Vermont Information Technology Leaders warehouses data and runs the Vermont Health Information Exchange. Currently, patients have to give physicians permission to view their records on the exchange, and approximately 96 percent of patients have granted such permission, Rob Gibson, vice president of marketing for VITL told VT Digger. However, physicians say this policy is burdensome.
To alleviate that, Mr. Gibson said VITL is considering automatically giving physicians access to those records, and the 4 percent of patients who don't want to share that information can opt-out of the program, according to the report.
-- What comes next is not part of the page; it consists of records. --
(** The handler with a record of the messages it accepted, and the verifier beside it. *)
Definition recording : Handler (A * list (string * time)) := λ m w,
  let '(res, a') := h m w.1 in
  (res, (a', match res with Returned None => w.2 ++ [receipt_of m] | _ => w.2 end)).
Definition unrecorded : Verifier (A * list (string * time)) := λ input w,
  let '(res, a') := v input w.1 in (res, (a', w.2)).

Abbreviation life_state := (guard * (A * list (string * time)))%type.
Context (r : Receiver life_state) (tolerance delay : duration).
Hypothesis Hr : memory_receiver (now ∘ fst) ctx_err unrecorded recording r.
Context `{!FreshVerifier v tolerance}.

(** An instant the clock can show. *)
Definition on_clock (t : time) : Prop := 0 < t ∧ time_sane t.

(** From the time a request is received to the guard's reading of the clock, [delay]
    passes at most. *)
Hypothesis Hdelay : 0 ≤ delay.
Hypothesis Hverify : ∀ input a, on_clock (now a) →
  now a ≤ now (v input a).2 ≤ now a + delay ∧ on_clock (now (v input a).2).
Hypothesis Hhandler : ∀ m a, on_clock (now a) → now a ≤ now (h m a).2 ∧ on_clock (now (h m a).2).

(** Time passes, with whatever else happens to the application's state; or a request is
    served. *)
Inductive life_step : life_state → life_state → Prop :=
| life_pass g a a' log :
    now a ≤ now a' → on_clock (now a') → life_step (g, (a, log)) (g, (a', log))
| life_serve g a log q res w' :
    ServeHTTP r q (g, (a, log)) = (res, w') → life_step (g, (a, log)) w'.

(** ** One request *)

Lemma clock_reads w : r_clock r w = (now w.2.1, w).
Proof. apply (mr_clock _ _ _ _ _ Hr). Qed.
Lemma guard_is : r_replayGuard r = Some (memory_guard (now ∘ fst) ctx_err).
Proof. apply (mr_guard _ _ _ _ _ Hr). Qed.
Lemma handler_is : r_handler r = app_handler recording.
Proof. apply (mr_handler _ _ _ _ _ Hr). Qed.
"What we're starting to hear from people is that having a requirement like we do now, with having everybody being required to opt in, creates extra work and administrative burden and sort of limits the flow of information," Mr. Gibson said in the report. "[The opt-out approach] would be certainly easier to manage, and it would certainly increase the flow of information and help information be shared."
However, proponents of the opt-in option say requiring patients to knowingly consent to sharing their information means patients are more likely aware of what they're agreeing to and know what's going on with their records. The American Civil Liberties Union of Vermont favors an opt-in policy.
"There is a greater likelihood of informed consent when people have to make a decision to 'opt-in,' and the 'opt-out' start with a default that the person is in, and it requires no fault to have the person essentially enrolled in the system," Allen Gilbert, outgoing executive director of the ACLU of Vermont, told VT Digger.